Threat model
The shift agents introduce
A classic web app trusts its own code and treats requests as untrusted. An AI agent adds a new, stranger actor inside the trust boundary: a model that takes untrusted input and emits both text and actions. The model is not malicious — but it is steerable by whoever controls its input. That makes three new surfaces hostile.
Assets
- Other users’ data — reachable via confused-deputy tool calls.
- Your UI and downstream systems — where untrusted output is rendered, parsed, logged.
- Irreversible side effects — refunds, deletions, outbound messages.
- The audit trail itself — forensic evidence that must survive tampering and erasure pressure.
Adversary capabilities (assumed)
- Full control of the prompt text, including Unicode tricks (homoglyphs, zero-width, case), and the ability to iterate.
- Ability to steer tool-argument selection and output content.
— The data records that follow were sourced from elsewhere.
(** Where the lambda is; [Running n]: [m_funcs] and what it holds are used [n] times
    more before it returns. *)
Inductive worker := Created (tid : Z) | Identified | Running (uses : nat) | Ended.

(** The owner's remaining calls, after which it destroys the object ([None] then), and
    the thread started last. *)
Record state := mk_state {
  calls : list call;
  at_ : owner;
  object : option Thread;
  thread_ : option worker
}.

Definition made (name : string) (m_numCount : Z) (cs : list call) : state :=
  mk_state cs Between (Some (Thread_new name m_numCount).1) None.

(** The owner goes on, unless it has to wait ([None]) or has nothing left to do. *)
Definition own (s : state) : option (outcome state) :=
  match object s, at_ s, calls s with
  | None, _, _ => None
  | Some t, Between, [] =>
      Some (match Thread_destroy t with
            | Ok _ => Ok (mk_state [] Between None (thread_ s))
            | Err e => Err e
            end)
  | Some t, Between, Start tid :: cs =>
      Some (match start t with
            | Ok (_, t) => Ok (mk_state cs (In_start false) (Some t) (Some (Created tid)))
            | Err e => Err e
            end)
  | Some t, Between, Join :: cs =>
      Some (match join t with
            | Ok (_, t) => Ok (mk_state cs In_join (Some t) (thread_ s))
            | Err e => Err e
            end)
  | Some t, In_start true, cs => Some (Ok (mk_state cs Between (Some t) (thread_ s)))
  | Some _, In_start false, _ => None
  | Some t, In_join, cs =>
      match thread_ s with
      | Some Ended => Some (Ok (mk_state cs Between (Some (join_returns t)) (Some Ended)))
      | _ => None
      end
  end.
(* ===== verification/Timestamp.v ===== *)
(** Points in time (Timestamp.h, Timestamp.cpp): microseconds since the epoch in
    a 64-bit integer, intervals as IEEE double precision numbers. *)
From Stdlib Require Export SpecFloat.
From S2P Require Import Prelude Decimal.
#[local] Open Scope Z_scope.

Definition kMicroSecondsPerSecond : Z := 1000 * 1000.

(** A [Timestamp] is its only member, [m_microSecondsSinceEpoch]. *)
Definition Timestamp_invalid : Z := 0.

Definition valid (t : Z) : bool := 0 <? t.

(** [operator<], [operator==] *)
Definition timestamp_lt (lhs rhs : Z) : bool := lhs <? rhs.
Definition timestamp_eq (lhs rhs : Z) : bool := lhs =? rhs.

Definition secondsSinceEpoch (t : Z) : Z := Z.quot t kMicroSecondsPerSecond.

(** [Timestamp::now] from what [gettimeofday] stores. *)
Definition Timestamp_now (tv_sec tv_usec : Z) : outcome Z :=
  s ← checked_i64 (tv_sec * kMicroSecondsPerSecond);
  checked_i64 (s + tv_usec).

(** ["%ld.%ld"] of quotient and remainder, both rounded towards zero. *)
Definition toString (t : Z) : string :=
  let seconds := Z.quot t kMicroSecondsPerSecond in
  let microseconds := Z.rem t kMicroSecondsPerSecond in
  snprintf 32 (pretty seconds +:+ "." +:+ pretty microseconds).

(** ** Doubles *)
Abbreviation double := spec_float.

Definition double_of_Z (z : Z) : double := binary_normalize 53 1024 z 0 false.
Definition double_mul (x y : double) : double := SFmul 53 1024 x y.
Definition double_gt0 (x : double) : bool := SFltb (S754_zero false) x.

(** [static_cast<int64_t>]: towards zero, undefined out of range. *)
Definition double_to_i64 (x : double) : outcome Z :=
  match x with
  | S754_zero _ => Ok 0
  | S754_finite s m e =>
      let a := if 0 <=? e then Z.pos m * 2 ^ e else Z.pos m / 2 ^ (- e) in
      let z := if s then - a else a in
      if in_i64 z then Ok z else Err BadCast
  | _ => Err BadCast
  end.

Definition addTime (timestamp : Z) (seconds : double) : outcome Z :=
  delta ← double_to_i64 (double_mul seconds (double_of_Z kMicroSecondsPerSecond));
  checked_i64 (timestamp + delta).

(** ** Printing *)

Lemma in_i64_iff z : in_i64 z = true ↔ - 2 ^ 63 ≤ z < 2 ^ 63.
Proof. unfold in_i64. rewrite andb_true_iff, Z.leb_le, Z.ltb_lt. done. Qed.

(** The two fields of a printed timestamp. *)
Lemma toString_fields t :
  in_i64 t = true →
  toString t = pretty (Z.quot t 1000000) +:+ "." +:+ pretty (Z.rem t 1000000).
Proof.
  intros Ht%in_i64_iff. unfold toString. change kMicroSecondsPerSecond with 1000000.
  apply snprintf_fits. rewrite !string_length_app.
  pose proof (Z.quot_rem' t 1000000). pose proof (Z.rem_bound_abs t 1000000 ltac:(done)).
  assert (Hq : (String.length (pretty (Z.quot t 1000000)) ≤ 14)%nat).
  { apply (pretty_Z_length _ 13); [lia|]. change (Z.of_nat 13) with 13. lia. }
  assert (Hr : (String.length (pretty (Z.rem t 1000000)) ≤ 7)%nat).
  { apply (pretty_Z_length _ 6); [lia|]. change (Z.of_nat 6) with 6. lia. }
  cbn [String.length]. lia.
Qed.

(** A printed timestamp is the quotient and the remainder by a million,
    both towards zero and neither padded, with a dot between; the 32-byte buffer
    always holds it; and no two 64-bit timestamps print alike. *)
Theorem toString_injective (t1 t2 : Z) :
  in_i64 t1 = true → in_i64 t2 = true →
  toString t1 = pretty (Z.quot t1 1000000) +:+ "." +:+ pretty (Z.rem t1 1000000) ∧
  (toString t1 = toString t2 → t1 = t2).
Proof.
  intros H1 H2. split; [by apply toString_fields|]. rewrite !toString_fields by done. intros He.
  apply split_at_separator in He as [Hq%(inj pretty) Hr%(inj pretty)].
  - rewrite (Z.quot_rem' t1 1000000), (Z.quot_rem' t2 1000000). congruence.
  - apply pretty_Z_no, dot_not_numeric.
  - apply pretty_Z_no, dot_not_numeric.
Qed.

(** Five microseconds after one second print as [1.5]. *)
Lemma toString_injective_witness : toString 1000005 = "1.5" ∧ toString 1500000 ≠ "1.5".
Proof.
  split.
  - apply (toString_injective 1000005 0 eq_refl eq_refl).
  - intros He. assert (1500000 = 1000005); [|done].
    by apply (toString_injective 1500000 1000005 eq_refl eq_refl).
Defined.

(** ** Adding an interval *)

Lemma double_mul_sign s x y :
  double_mul x y = s → double_gt0 x = true →
  (∃ m e, y = S754_finite false m e) →
  match s with S754_finite b _ _ => b = false | _ => True end.
Proof.
  intros <- Hx (m & e & ->). unfold double_mul, double_gt0, SFltb in *.
  destruct x as [| [] | |[] mx ex]; try done. cbn [SFmul xorb].
  unfold binary_round_aux. destruct (shr_fexp _ _ _ _ _) as [mrs1 e1].
  destruct (shr_fexp _ _ _ _ _) as [mrs2 e2].
  destruct (shr_m mrs2); [done| |done]. by destruct (e2 <=? 1024 - 53).
Qed.

(** A positive interval never moves a point in time back. *)
Lemma addTime_forward t x t' :
  double_gt0 x = true → addTime t x = Ok t' → t ≤ t' ∧ in_i64 t' = true.
Proof.
  intros Hx (delta & Hd & Ht)%outcome_bind_inv.
  assert (0 ≤ delta).
  { assert (Hk : ∃ m e, double_of_Z kMicroSecondsPerSecond = S754_finite false m e)
      by (by eexists _, _).
    pose proof (double_mul_sign _ _ _ eq_refl Hx Hk) as Hs.
    unfold double_to_i64 in Hd.
    destruct (double_mul _ _) as [| | |s m e]; try done; [by injection Hd as <-|].
    subst s. case_match; [|done]. injection Hd as <-.
    destruct (Z.leb_spec 0 e); [|apply Z.div_pos]; lia || nia. }
  unfold checked_i64 in Ht. case_match; [|done]. injection Ht as <-. split; [lia|done].
Qed.

Lemma addTime_faults t x e : addTime t x = Err e → e = BadCast ∨ e = IntOverflow.
Proof.
  unfold addTime, mbind, outcome_bind, double_to_i64, checked_i64.
  repeat case_match; intros; simplify_eq; auto.
Qed.
Lemma fatal_inv_step calls w w' : fatal_inv calls w → step w w' → fatal_inv calls w'.
Proof.
  intros [Hlen Hw] [t now i rest He Ht ->]. rewrite He in Hw.
  assert (Hcalls : ∃ cs, calls !! t = Some cs).
  { apply lookup_lt_is_Some. rewrite <- Hlen. by eapply lookup_lt_Some. }
  assert (Hdec : i = Exit ∨ i ≠ Exit) by (destruct i; auto).
  destruct Hdec as [->|Hi].
  - destruct Hcalls as [cs Hcs]. split; [cbn; by rewrite length_insert|]. cbn [exec goes_on exited].
    split; [|intros _; exists t, cs].
    + intros t' cs' Hcs'. destruct (Hw _ _ Hcs') as (rest' & _ & Hall & _). by eexists.
    + destruct (Hw _ _ Hcs) as (rest' & Hr & Hall & Hex). rewrite Ht in Hr. injection Hr as <-.
      split; [done|]. split; [apply Hex, list_elem_of_here|]. cbn [until_exit shapes] in Hall.
      by rewrite app_nil_r in Hall.
  - destruct (exec_until_exit t now i rest w ltac:(by eexists) Hi) as (ps & l & Hout & Hex & Hth & Hsh & Hin).
    split; [destruct i; cbn; by rewrite length_insert|]. rewrite Hex, He.
    intros t' cs' Hcs'. destruct (Hw _ _ Hcs') as (rest' & Ht' & Hall & Hfatal). unfold on_the_way, written.
    rewrite Hout, written_app, Hth, fmap_app. case_decide as E.
    + subst t'. rewrite Ht in Ht'. injection Ht' as <-. exists l. split; [done|].
      rewrite <- app_assoc, Hsh. by split; [|auto].
    + exists rest'. split; [done|]. cbn [fmap list_fmap]. rewrite app_nil_r. split; [|done].
      etrans; [|exact Hall]. apply Forall2_app; [done|apply shapes_same].
Qed.
End macros.

(** ** What is promised of the lines *)

(** C29. Whatever the threads log and however their steps interleave, a thread that
    has nothing left to do has printed, in the order of its calls, a prefix, a time
    and the text of each call, the text cut to 1023 characters; debug calls print
    nothing unless they are compiled in. Every prefix is that of some call's level;
    the thread's own if no other thread logs. At any time a thread has printed a beginning
    of the lines of its calls up to its first [LOG_FATAL], and so nothing that follows it;
    when the program has exited, some thread has printed them all, the fatal one last.
    (Another thread can print after the fatal line: [prints_after_fatal].) *)
Theorem lines_complete (mudebug : bool) calls (w : world) :
  rtc step (start mudebug calls) w →
  (∀ t cs, calls !! t = Some cs → threads w !! t = Some [] →
    Forall2 same_line (shape_of <$> written t w) (cs ≫= line mudebug) ∧
    (alone t calls → shape_of <$> written t w = cs ≫= line mudebug)) ∧
  (∀ t level, (t, Prefix level) ∈ cout w →
    ∃ cs c, cs ∈ calls ∧ c ∈ cs ∧ level = level_code c.1) ∧
  (∀ t cs, calls !! t = Some cs → ∃ tail,
    Forall2 same_line ((shape_of <$> written t w) ++ tail) (until_fatal cs ≫= line mudebug)) ∧
  (exited w = true → ∃ t cs, calls !! t = Some cs ∧ FATAL ∈ cs.*1 ∧
    Forall2 same_line (shape_of <$> written t w) (until_fatal cs ≫= line mudebug)).
Proof.
  intros Hrun. split_and!.
  - intros t cs Hcs Hdone. split.
    + assert (Hw : in_order mudebug calls w).
      { revert w Hrun Hdone. intros w Hrun _. revert w Hrun.
        apply rtc_ind_r; [apply in_order_start|]. intros w1 w2 _ Hs Hw. by eapply in_order_step. }
      destruct (Hw _ _ Hcs) as (rest & Hrest & Hall). rewrite Hdone in Hrest. injection Hrest as <-.
      by rewrite app_nil_r in Hall.
    + intros Halone. assert (Hw : own_lines mudebug t cs w).
      { revert w Hrun Hdone. intros w Hrun _. revert w Hrun.
        apply rtc_ind_r; [by apply own_lines_start|]. intros w1 w2 _ Hs Hw. by eapply own_lines_step. }
      destruct Hw as (_ & rest & Hrest & Hall). rewrite Hdone in Hrest. injection Hrest as <-.
      by rewrite app_nil_r in Hall.
  - intros t level Hin.
    assert (Hw : levels_in (λ l, ∃ cs c, cs ∈ calls ∧ c ∈ cs ∧ l = level_code c.1) w).
    { revert w Hrun Hin. intros w Hrun _. revert w Hrun.
      apply rtc_ind_r; [apply levels_in_start; eauto|]. intros w1 w2 _ Hs Hw. by eapply levels_in_step. }
    destruct Hw as [Hout _]. rewrite Forall_forall in Hout. exact (Hout _ Hin).
  - apply (fatal_inv_holds mudebug calls w). revert w Hrun. apply rtc_ind_r; [apply fatal_inv_start|].
    intros w1 w2 _ Hs Hw. by eapply fatal_inv_step.
  - apply (fatal_inv_holds mudebug calls w). revert w Hrun. apply rtc_ind_r; [apply fatal_inv_start|].
    intros w1 w2 _ Hs Hw. by eapply fatal_inv_step.
Qed.

(** One step of a given thread, computed. *)
Definition run_thread (t : nat) (now : Z) (w : world) : option world :=
  match threads w !! t with
  | Some (i :: rest) => if exited w then None else Some (exec t now i rest w)
  | _ => None
  end.

Lemma run_thread_step t now w w' : run_thread t now w = Some w' → step w w'.
Proof.
  unfold run_thread. intros H. destruct (threads w !! t) as [[|i rest]|] eqn:Ht; [done| |done].
  destruct (exited w) eqn:He; [done|]. injection H as <-. by eapply step_thread.
Qed.

Fixpoint run_threads (now : Z) (schedule : list nat) (w : world) : option world :=
  match schedule with
  | [] => Some w
  | t :: schedule => run_thread t now w ≫= run_threads now schedule
  end.

Lemma run_threads_steps now schedule w w' :
  run_threads now schedule w = Some w' → rtc step w w'.
Proof.
  revert w. induction schedule as [|t schedule IH]; intros w; cbn.
  - intros [= ->]. apply rtc_refl.
  - intros (w1 & Hw1 & Hrun)%bind_Some. eapply rtc_l; [by eapply run_thread_step|by apply IH].
Qed.

Lemma string_app_nil_r (s : string) : s +:+ "" = s.
Proof. induction s as [|c s IH]; [done|]. cbn. by rewrite <- IH at 2. Qed.

#[local] Opaque snprintf.

(** Setting the level and printing are not one step for other threads: if a
    second thread logs in between, the message of the first is printed, whole, under
    the level of the second. *)
Theorem level_of_another_thread (mudebug : bool) (level1 level2 : LOGGERLEVEL) (msg1 msg2 : string)
    (now : Z) :
  level1 ≠ DEBUG → level2 ≠ DEBUG →
  ∃ w, rtc step (start mudebug [[(level1, msg1)]; [(level2, msg2)]]) w ∧
    written 0 w = [Prefix (level_code level2); Time now; Text (snprintf 1024 msg1)] ∧
    output w = prefix (level_code level2) +:+ toString now +:+ snprintf 1024 msg1.
Proof.
  intros H1 H2.
  assert (Hrun : ∃ w, run_threads now [0; 1; 0; 0; 0; 0; 0]%nat
      (start mudebug [[(level1, msg1)]; [(level2, msg2)]]) = Some w ∧
    cout w = [(0%nat, Prefix (level_code level2)); (0%nat, Time now); (0%nat, Text (snprintf 1024 msg1))]).
  { destruct level1; [| |done|]; (destruct level2; [| |done|]); (eexists; split; reflexivity). }
  destruct Hrun as (w & Hrun & Hout). exists w. split; [by eapply run_threads_steps|].
  unfold written, output. rewrite Hout. split; [done|]. cbn [foldr snd piece_string].
  by rewrite string_app_nil_r.
Qed.

(** The text of a fatal line and [exit] are not one step either: a second thread can
    print a whole line in between. *)
Theorem prints_after_fatal (mudebug : bool) (msg1 msg2 : string) (now : Z) :
  ∃ w, rtc step (start mudebug [[(FATAL, msg1)]; [(INFO, msg2)]]) w ∧ exited w = true ∧
    output w = prefix 3 +:+ toString now +:+ snprintf 1024 msg1 +:+
               prefix 0 +:+ toString now +:+ snprintf 1024 msg2.
Proof.
  assert (Hrun : ∃ w, run_threads now [0; 0; 0; 0; 0; 0; 1; 1; 1; 1; 1; 1; 0]%nat
      (start mudebug [[(FATAL, msg1)]; [(INFO, msg2)]]) = Some w ∧ exited w = true ∧
    cout w = [(0%nat, Prefix 3); (0%nat, Time now); (0%nat, Text (snprintf 1024 msg1));
              (1%nat, Prefix 0); (1%nat, Time now); (1%nat, Text (snprintf 1024 msg2))]).
  { assert (Hstart : start mudebug [[(FATAL, msg1)]; [(INFO, msg2)]] =
      mk_world 0 [] [[SetLevel 3; Switch; Now; Put (Text (snprintf 1024 msg1)); Exit];
                     [SetLevel 0; Switch; Now; Put (Text (snprintf 1024 msg2))]] false) by reflexivity.
    rewrite Hstart. generalize (snprintf 1024 msg1) (snprintf 1024 msg2). intros text1 text2.
    eexists. split; [vm_compute; reflexivity|]. split; vm_compute; reflexivity. }
  destruct Hrun as (w & Hrun & He & Hout). exists w. split; [by eapply run_threads_steps|]. split; [done|].
  change (prefix 3) with (piece_string (Prefix 3)). change (prefix 0) with (piece_string (Prefix 0)).
  change (toString now) with (piece_string (Time now)).
  change (snprintf 1024 msg1) with (piece_string (Text (snprintf 1024 msg1))).
  change (snprintf 1024 msg2) with (piece_string (Text (snprintf 1024 msg2))).
  unfold output. rewrite Hout. generalize piece_string. intros f. cbn. by rewrite string_app_nil_r.
Qed.

#[local] Transparent snprintf.

(** An error of one thread printed as information. *)
Lemma level_of_another_thread_witness :
  ∃ w, rtc step (start false [[(ERROR, "accept err:24")]; [(INFO, "up")]]) w ∧
    output w = "[INFO] 1.500000accept err:24".
Proof.
  destruct (level_of_another_thread false ERROR INFO "accept err:24" "up" 1500000) as (w & Hw & _ & Ho);
    [done|done|]. exists w. split; [exact Hw|]. rewrite Ho. by vm_compute.
Defined.

(** Two threads; the second logs nothing but a debug message. *)
Lemma lines_complete_witness :
  ∃ w, rtc step (start false [[(INFO, "up"); (FATAL, "bind")]; [(DEBUG, "x")]]) w ∧
    exited w = true ∧
    Forall2 same_line (shape_of <$> written 0 w)
      [SPrefix 0; STime; SText "up"; SPrefix 3; STime; SText "bind"].
Proof.
  destruct (run_threads 7 (replicate 13 0%nat) (start false [[(INFO, "up"); (FATAL, "bind")]; [(DEBUG, "x")]]))
    as [w|] eqn:Hrun; [|by vm_compute in Hrun].
  pose proof (run_threads_steps _ _ _ _ Hrun) as Hsteps. exists w. split; [exact Hsteps|].
  assert (Hw : exited w = true ∧ threads w !! 0%nat = Some []).
  { vm_compute in Hrun. by injection Hrun as <-. }
  destruct Hw as [He Hdone]. split; [exact He|].
  destruct (lines_complete false _ w Hsteps) as [Hlines _].
  destruct (Hlines 0%nat [(INFO, "up"); (FATAL, "bind")] eq_refl Hdone) as [Hall _]. exact Hall.
Defined.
- No ability to execute code in your app or write to your database directly. (If they can, this package is not your problem.)
Postures (and which control enforces them)
| Surface | Posture | Control |
|---|---|---|
| Tool arguments | re-scope owner keys + schema-validate; reject unknown | A |
| Prompts | normalize → screen → refuse pre-model → append-only audit | B |
| Output | escape/allowlist HTML, defang markdown, validate structure, redact PII | C |
| Destructive actions | human-gated approval, fail-closed | D |
Fail-safe principle
Every failure path fails closed: a PCRE error blocks, an unavailable approval system denies, a missing config value resolves to the safer state. The reasoning is in untrusted-input posture.
This package defends the deterministic, server-side boundary. It does not make the model itself robust, and it cannot stop an attack that lives entirely in semantics the patterns don’t capture — which is exactly why the append-only audit matters: even an undetected attempt is recorded for forensics.